Формально правы. По существу - блокировка.
Запрос кому? О чем? "Уважаемые господа, случайно на таком-то километре побережья у вас нет секретного склада?" Вот он запросил Париж, ему ответили: "Родственников не имеет". Мервайл сначала поверил, потом вчитался в дневники... Конечно, дочка Сан-Джайста живет в Париже! Но она приехала с матерью во Францию под другой фамилией. Сан-Джайст ее не признал, небось и алиментов не платил, поэтому для французской администрации нет у него родственников. Все, что профессор наплел про разведку - генерал ЦРУ с помощником президента к нему в номер заявились! - типичная больная фантазия неплательщика алиментов. Оправдывался перед собой и дочерью, мол, важными делами был занят. Впрочем, люди и в здравом уме такое напридумают, чтоб уклониться от алиментов... Просить командировку в Париж? Стать посмешищем всей полиции Лос-Анджелеса? И зачем? Допустим, он найдет дочку, та, совершенно справедливо, наговорит про отца гадости. Разведчик... Архивной крысой был Сан-Джайст, правда, крысой с тонким чутьем. Как он из окна госпитальной палаты выбрал не Ларису, не Кэтти, не каких-то миловидных секретарш или медсестер, а миссис Галлей? Разглядел в ней женщину экстра-класса? Эротико-любовные фантазии в дневниках с миссис Галлей чистая шизофрения, правильность выбора - вот фантастика!
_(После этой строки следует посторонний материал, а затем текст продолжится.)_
(** X18: in a [run] of [n > 0] iterations, one-shot tasks (interval 0)
    whose actions return are executed once each, in the first sweep and in
    registry order; the [n - 1] sweeps that follow execute nothing.  The
    journal of the run is: the first sweep with its invocations, its poll
    sleep, then [n - 1] sweeps each followed only by its sleep. *)
Theorem one_shots_run_once_per_run (n : Z) (extra : nat) (a : Agent)
    (env : Env) :
  0 < n -> quiet_sleep ->
  Forall (fun t => interval t = 0 /\
                   (forall w, signal (action t w) = Returned) /\
                   never_stops (action t)) (tasks a) ->
  exists a' env',
    run (S (Z.to_nat n) + extra) (Some n) a env
    = Some (a', env', LimitReached) /\
    journal env'
    = (journal env
       ++ SweepBegun :: map Invoked (map name (filter never_ran (tasks a)))
       ++ Slept :: idle_sweeps (Z.to_nat n - 1))%list /\
    filter is_invoked (journal env')
    = (filter is_invoked (journal env)
       ++ map Invoked (map name (filter never_ran (tasks a))))%list /\
    Forall (fun t => never_ran t = false) (tasks a').
Proof.
  intros Hn Hsleep Hall. unfold run.
  destruct (Z.to_nat n) as [|k] eqn:Hk; [lia|].
  change (S (S k) + extra)%nat with (S (S k + extra)).
  rewrite run_loop_unfold, limit_hit_below by lia.
  cbn [set_running running negb world journal]. cbv beta match zeta.
  match goal with
  | |- context [for_each should_run (tasks a) ?e] =>
      destruct (sweep_one_shots (tasks a) e Hall)
        as (ts' & env1 & rs & Hfor & Hj & Hrun & Hs)
  end.
  rewrite Hfor. destruct (Hsleep 1 (world env1)) as [Hsig Hc]. rewrite Hsig.
  destruct (run_loop_settled k extra n Hsleep Hn (0 + 1) ts'
              (after_call Slept (time_sleep 1 (world env1)) env1))
    as (env' & Hloop & Hj'); try lia; auto.
  { simpl. rewrite Hc, Hrun. reflexivity. }
  rewrite Hloop. exists (set_tasks ts' a), (set_running false env').
  assert (Hjournal :
            journal (set_running false env')
            = (journal env
               ++ SweepBegun
               :: map Invoked (map name (filter never_ran (tasks a)))
               ++ Slept :: idle_sweeps (S k - 1))%list).
  { simpl. rewrite Hj'. simpl. rewrite Hj. simpl.
    rewrite Nat.sub_0_r, <- !app_assoc. reflexivity. }
  split; [reflexivity|]. split; [exact Hjournal|]. split.
  - rewrite Hjournal. rewrite filter_app. simpl. rewrite filter_app. simpl.
    rewrite invoked_all, idle_sweeps_invoke_nothing, app_nil_r.
    reflexivity.
  - simpl. apply Forall_impl with (2 := Hs). intros t [_ Ht]. exact Ht.
Qed.

End RunFurther.

(** * Construction and reporting *)

Section Reporting.
Context {H : Host}.
Lemma AddBlocks_outcome_witness :
  AddBlocks [BSend fixture.sendOrphan; BSend fixture.send1] fixture.genesisStore =
    (fixture.afterSend, Ok tt) /\
  AddBlocks [BSend fixture.send1; fixture.foreign] fixture.genesisStore =
    (fixture.genesisStore, Panic "bad block type").
Proof.
  destruct (AddBlocks_outcome [BSend fixture.sendOrphan; BSend fixture.send1]
              fixture.genesisStore) as (_ & Hnil & _).
  destruct (AddBlocks_outcome [BSend fixture.send1; fixture.foreign]
              fixture.genesisStore) as (_ & _ & Hpanic).
  split.
  - rewrite Hnil; [reflexivity|]. repeat constructor; intros p; discriminate.
  - apply (Hpanic "bad block type"%string). reflexivity.
Defined.

Lemma AddBlocks_app_witness :
  AddBlocks ([BSend fixture.send1] ++ [BOpen fixture.open1]) fixture.genesisStore =
  AddBlocks [BOpen fixture.open1] (fst (AddBlocks [BSend fixture.send1] fixture.genesisStore)).
Proof.
  apply (AddBlocks_app [BSend fixture.send1] [BOpen fixture.open1] fixture.genesisStore);
    repeat constructor; intros p; discriminate.
Defined.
Следствие продвигалось слабо. Там, где его можно было продвинуть, блокировка. Там, куда его подталкивали, - нечего было ловить. Лейтенант нервничал и срывал свою злость на покойнике. Действительно, сколько времени и сил потрачено, и все впустую? Но теперь он был согласен на альтернативу. "Слушай, герр профессор, - говорил Мервайл, прочитав в десятый раз и отбросив листки - или ты мне дашь ощутимые результаты для доклада начальству, или миссис Галлей".
Почему-то Чарлз Мервайл полагал, что покойник перед ним провинился.
* * *
Из окна он наблюдал, как она идет по улице - на высоких каблуках, в укороченной юбке - и все мужики оборачиваются и смотрят ей вслед. Потом был звонок в дверь. Дженни стояла на пороге.
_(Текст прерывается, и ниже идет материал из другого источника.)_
(** X14. In the remote store, after [create_user] registered an email that
    was free, [get_user] with the new id and [get_user_by_email] return
    the same document: the email, the name and the id of the new user, and
    no [password_hash]. *)
Theorem fs_create_then_get_user (email password full_name fresh : string)
    (now : Z) (s : Firestore.store) :
  fs_email_taken email s = false ->
  exists s1 d,
    Firestore.create_user sha256_hexdigest email password full_name fresh now s =
      Ok (true, s1) /\
    Firestore.get_user fresh s1 = Some d /\
    Firestore.get_user_by_email email s1 = Ok (Some d) /\
    d !! "email" = Some (FV (VStr email)) /\
    d !! "full_name" = Some (FV (VStr full_name)) /\
    d !! "id" = Some (FV (VStr fresh)) /\
    d !! "password_hash" = None.
Proof.
  intros Hfree. rewrite fs_create_user_spec, Hfree.
  set (u := fs_user_doc email (_hash_password sha256_hexdigest password)
              full_name now).
  eexists. exists (Firestore.public_doc (fresh, u)).
  split; [reflexivity|]. split; [|split; [|repeat split]].
  - unfold Firestore.get_user. simpl. rewrite lookup_insert_eq. reflexivity.
  - unfold Firestore.get_user_by_email. simpl.
    rewrite (fs_email_query_new email u fresh s Hfree) by reflexivity.
    reflexivity.
Qed.

(** X15. In the remote store [update_user_password] returns [False] and
    changes nothing when no user document has the id.  Otherwise it
    returns [True] and replaces the hash in that document only: when the
    document is the only one with its email, the user then logs in with
    the new password and with no password of another digest, and a login
    with any other email gives what it gave before. *)
Theorem fs_update_password_then_login (user_id new_password : string)
    (s : Firestore.store) :
  (Firestore.users s !! user_id = None ->
   Firestore.update_user_password sha256_hexdigest user_id new_password s =
     (false, s)) /\
  (forall d e,
     Firestore.users s !! user_id = Some d ->
     d !! "email" = Some (FV (VStr e)) ->
     fs_email_only e user_id s = true ->
     exists s',
       Firestore.update_user_password sha256_hexdigest user_id new_password s =
         (true, s') /\
       Firestore.users s' =
         <[user_id := <["password_hash" :=
                          FV (VStr (_hash_password sha256_hexdigest new_password))]> d]>
           (Firestore.users s) /\
       Firestore.decisions s' = Firestore.decisions s /\
       Firestore.chat s' = Firestore.chat s /\
       Firestore.prefs s' = Firestore.prefs s /\
       Firestore.authenticate_user sha256_hexdigest e new_password s' =
         Ok (Some user_id) /\
       (forall w, sha256_hexdigest w <> sha256_hexdigest new_password ->
          Firestore.authenticate_user sha256_hexdigest e w s' = Ok None) /\
       (forall e' w, e' <> e ->
          Firestore.authenticate_user sha256_hexdigest e' w s' =
          Firestore.authenticate_user sha256_hexdigest e' w s)).
Proof.
  split.
  - intros Hnone. unfold Firestore.update_user_password. rewrite Hnone.
    reflexivity.
  - intros d e Hd He Honly. unfold Firestore.update_user_password. rewrite Hd.
    set (d' := <["password_hash" :=
                   FV (VStr (_hash_password sha256_hexdigest new_password))]> d).
    eexists. split; [reflexivity|]. split; [reflexivity|].
    do 3 (split; [reflexivity|]).
    assert (He' : d' !! "email" = Some (FV (VStr e))).
    { unfold d'. rewrite lookup_insert_ne by discriminate. exact He. }
    assert (Hq : Firestore.where_eq "email" (FV (VStr e))
                   (Firestore.collection (<[user_id := d']> (Firestore.users s)))
                 = [(user_id, d')]).
    { apply where_eq_only; [apply lookup_insert_eq | exact He' |].
      intros id' x Hx Hxe.
      destruct (decide (id' = user_id)) as [E|Hne]; [exact E|].
      rewrite lookup_insert_ne in Hx by congruence.
      apply (fs_email_only_spec e user_id s Honly id' x Hx Hxe). }
    assert (Hh : Firestore.field_of "password_hash" (user_id, d') =
                 FV (VStr (_hash_password sha256_hexdigest new_password))).
    { unfold Firestore.field_of, d'. simpl. rewrite lookup_insert_eq.
      reflexivity. }
    split; [|split].
    + unfold Firestore.authenticate_user. simpl. rewrite Hq.
      unfold Firestore.limit. simpl bind. simpl firstn.
      cbn [Firestore.authenticate_loop]. rewrite Hh.
      unfold fpy_eq, py_eq. rewrite String.eqb_refl. reflexivity.
    + intros w Hw. unfold Firestore.authenticate_user. simpl. rewrite Hq.
      unfold Firestore.limit. simpl bind. simpl firstn.
      cbn [Firestore.authenticate_loop]. rewrite Hh.
      unfold fpy_eq, py_eq, _hash_password.
      destruct (String.eqb_spec (sha256_hexdigest new_password)
                  (sha256_hexdigest w)); [congruence | reflexivity].
    + intros e' w Hne. unfold Firestore.authenticate_user. simpl.
      rewrite (where_eq_ext "email" (FV (VStr e'))
                 (<[user_id := d']> (Firestore.users s)) (Firestore.users s));
        [reflexivity|].
      intros id x. destruct (decide (id = user_id)) as [->|Hid].
      * rewrite lookup_insert_eq, Hd. split; intros [[= <-] Hx]; exfalso;
          congruence.
      * rewrite lookup_insert_ne by congruence. reflexivity.
Qed.
End RemoteUsers.
(** * move2kube: artifact merging, transformer selection and the Starlark host

    A shallow embedding of the transformer package (artifact merge, registry
    filtering, produced-artifact rewriting), of the helpers of common/utils.go
    they call, and of the builtins the Starlark transformer exposes to scripts.

    Go maps are reference types: an artifact holds a reference to its Paths
    and Configs maps, and the merge functions write through it.  The model
    keeps those maps in a store, addressed by locations, so that aliasing and
    in-place updates are visible. *)

From Stdlib Require Import Ascii.
From stdpp Require Import gmap strings list fin_maps.

(* ===================================================================== *)
(** ** common/utils.go *)
(* ===================================================================== *)

Module common.

Section slices.
Context {C : Type} `{EqDecision C}.

(** [IsPresent] checks if a value is present in a slice. *)
Fixpoint IsPresent (list_ : list C) (value : C) : bool :=
  match list_ with
  | [] => false
  | val :: rest => if decide (val = value) then true else IsPresent rest value
  end.

(** [AppendIfNotPresent]: [for _, value := range values], append the value
    to [list_] unless it is already there. *)
Definition AppendIfNotPresent (list_ values : list C) : list C :=
  fold_left (fun list_ value => if IsPresent list_ value then list_ else list_ ++ [value])
            values list_.

(** [MergeSlices] merges two slices. *)
Definition MergeSlices (slice1 slice2 : list C) : list C :=
  AppendIfNotPresent slice1 slice2.
End slices.

(** [strings.Join]. *)
Fixpoint Join (xs : list string) (sep : string) : string :=
  match xs with
  | [] => ""
  | [x] => x
  | x :: rest => x +:+ sep +:+ Join rest sep
  end.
- Здрасьте. - И потупила глаза. Вместо ответа Чарлз Мервайл оторвал ее от пола своими могучими руками, поднял как перышко, пронес в спальню и...
Он проснулся. Взглянул на светящиеся цифры часов. Пять утра. Пощупал простыню. Мокрая. Сексуальный сон, эрекция, как у мальчишки. Чертова баба! Очень опасная баба. Перед ней будут стоять навытяжку под градом ее насмешек. С мужиками она будет всегда выше чином: ты лейтенант - она капитан, ты капитан она полковник. И мужики дрожащими пальцами сами прикрепят на ее плечи погоны командуй, дорогуша!
И Мервайл не исключение. До постели. А в постели им не покомандуешь. В постели он хозяин. Так было всегда, со всеми, так будет с миссис Галлей, если... Ух, что бы он сейчас с ней сделал, окажись она рядом. Она бы у него (под ним) исполнила концерт, разбудила бы всех соседей... Да, но при таком настрое не заснешь.